There’s a clear link between exposure to particulate air pollution and premature death, going by the findings of a new study examining the Medicare claims of 60 million US citizens age 65 and older.
Considering the sheer scale involved here, covering around 97% of people age 65 and older in the US, the findings seem to be pretty damning — those exposed over the long term to airborne fine particulate matter (PM2.5) and ozone have experienced a much increased risk of premature death.
What’s really notable, though, is that this increased risk of death is present even in those whose long-term exposure was at levels below the National Ambient Air Quality Standards (NAAQS) currently established by the US Environmental Protection Agency (EPA).

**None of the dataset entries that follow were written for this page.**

(** The locals of [WriteTelemetryJSON]. *)
Record telemetry := mkTelemetry {
  now : Z;
  lat : float; lon : float; alt_msl : float; alt_agl : float;
  hdg_mag : float; hdg_true : float; pitch : float; roll : float;
  gnd_spd : float; ias : float; tas : float; vs : float;
  on_gnd : Z; paused : Z;
  com1 : Z; com1_sb : Z; com2 : Z; com2_sb : Z; nav1 : Z; nav2 : Z;
  xpdr : Z; xpdr_mode : Z;
  ap_alt : float; ap_hdg : float; ap_vs : float;
  acf_file : string
}.

Definition read_telemetry (w : world) : telemetry :=
  {| now := clock (w_os w);
     lat := read_d w dr_lat; lon := read_d w dr_lon;
     alt_msl := read_d w dr_alt_msl; alt_agl := read_f w dr_alt_agl;
     hdg_mag := read_f w dr_hdg_mag; hdg_true := read_f w dr_hdg_true;
     pitch := read_f w dr_pitch; roll := read_f w dr_roll;
     gnd_spd := read_f w dr_gnd_speed; ias := read_f w dr_ias;
     tas := read_f w dr_tas; vs := read_f w dr_vs;
     on_gnd := read_i w dr_on_ground; paused := read_i w dr_paused;
     com1 := read_i w dr_com1_freq; com1_sb := read_i w dr_com1_stdby;
     com2 := read_i w dr_com2_freq; com2_sb := read_i w dr_com2_stdby;
     nav1 := read_i w dr_nav1_freq; nav2 := read_i w dr_nav2_freq;
     xpdr := read_i w dr_xpdr_code; xpdr_mode := read_i w dr_xpdr_mode;
     ap_alt := read_f w dr_ap_alt; ap_hdg := read_f w dr_ap_hdg;
     ap_vs := read_f w dr_ap_vs;
     acf_file := sim_acf_file (w_sim w) |}.

(** [x ? "true" : "false"] *)
Definition c_bool (x : Z) : string := if (x =? 0)%Z then "false" else "true".

Section Plugin.
(** C2 (amended).  Nothing discards a response that arrives after
    [handleReset].  A response or a non-nullish thrown value sets status,
    result and error message exactly as it would have without the reset,
    so the session ends in SUCCESS or ERROR.  A rejection with [null] or
    [undefined] changes nothing, so the reset session stays as it is.  In
    every case the image stays absent and the prompt empty. *)
Theorem C2_stale_response_applied (s : Session) (img : ImageData)
  (r : ClientResult) :
  originalImage s = Some img -> blank (prompt s) = false ->
  let s1 := fst (generate_start s) in
  let s3 := generate_resume r (handleReset s1) in
  (r <> ThrownNullish ->
   status s3 = status (generate_resume r s1) /\
   resultImage s3 = resultImage (generate_resume r s1) /\
   errorMsg s3 = errorMsg (generate_resume r s1) /\
   (status s3 = SUCCESS \/ status s3 = ERROR)) /\
  (r = ThrownNullish -> s3 = handleReset s1) /\
  originalImage s3 = None /\ prompt s3 = "".
Proof.
  intros Hi Hb s1 s3. subst s1 s3.
  rewrite (generate_start_run s img Hi Hb). cbn [fst].
  split; [intros Hr; split; [| split; [| split; [| apply generate_resume_status, Hr]]] |].
  1-3: destruct r as [res | m |]; simpl;
    try (destruct (truthy (imageUrl res))); simpl; auto; congruence.
  split; [intros ->; reflexivity |].
  destruct r as [res | m |]; simpl;
    try (destruct (truthy (imageUrl res))); simpl; auto.
Qed.

Lemma C2_stale_response_applied_witness :
  originalImage (editing "test") = Some sample_image /\
  blank (prompt (editing "test")) = false /\
  originalImage (generate_resume (Thrown (Some "timeout"))
    (handleReset (fst (generate_start (editing "test"))))) = None.
Proof.
  split; [reflexivity | split; [reflexivity |]].
  pose proof (C2_stale_response_applied (editing "test") sample_image
                (Thrown (Some "timeout")) eq_refl eq_refl) as H.
  simpl in H. destruct H as (_ & _ & H & _). exact H.
Defined.

(** C3 (as stated, refuted).  Selecting a text file from the initial
    session writes the rejection text into [errorMsg]. *)
Lemma C3_counterexample :
  errorMsg (fst (handleFileSelect (Some text_file) initial))
  <> errorMsg initial.
Proof. vm_compute. discriminate. Qed.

So, in other words, here’s yet more evidence that “safe” levels of exposure to a common form of pollution are in fact nothing of the sort. Considering the vast increase in recent decades of the rates of various types of cancers, developmental disorders, and other diseases, the fact that “safe” levels of exposure to various pollutants and chemicals aren’t in fact “safe” shouldn’t be too surprising.
The last century or so has essentially been an enormous uncontrolled experiment where large numbers of highly novel substances have been deployed (intentionally or unintentionally) on a large scale without any real regard to their eventual effects on humans and on the wider environment. Long-term effects on individuals and also on future generations have generally been dismissed as impossible or unimportant — after all, “why not enjoy the party” — hence the situation that we are now in with a highly polluted and diminished world.
With regard to the new study, here’s more, from the press release: “The researchers examined Medicare claims records of 60 million Americans 65+ over a seven-year period, representing 460 million person-years of follow-up. They also estimated air pollution levels at each 1 kilometer grid for the entire US upon which the claims data could be overlaid and interpreted.
“To do this, the Harvard Chan researchers leveraged the results of an exposure prediction model developed by doctoral student Qian Di and Joel Schwartz, professor of environmental epidemiology and the study’s senior author. The exposure prediction model leverages satellite-based measurements and a computer simulation of air pollution.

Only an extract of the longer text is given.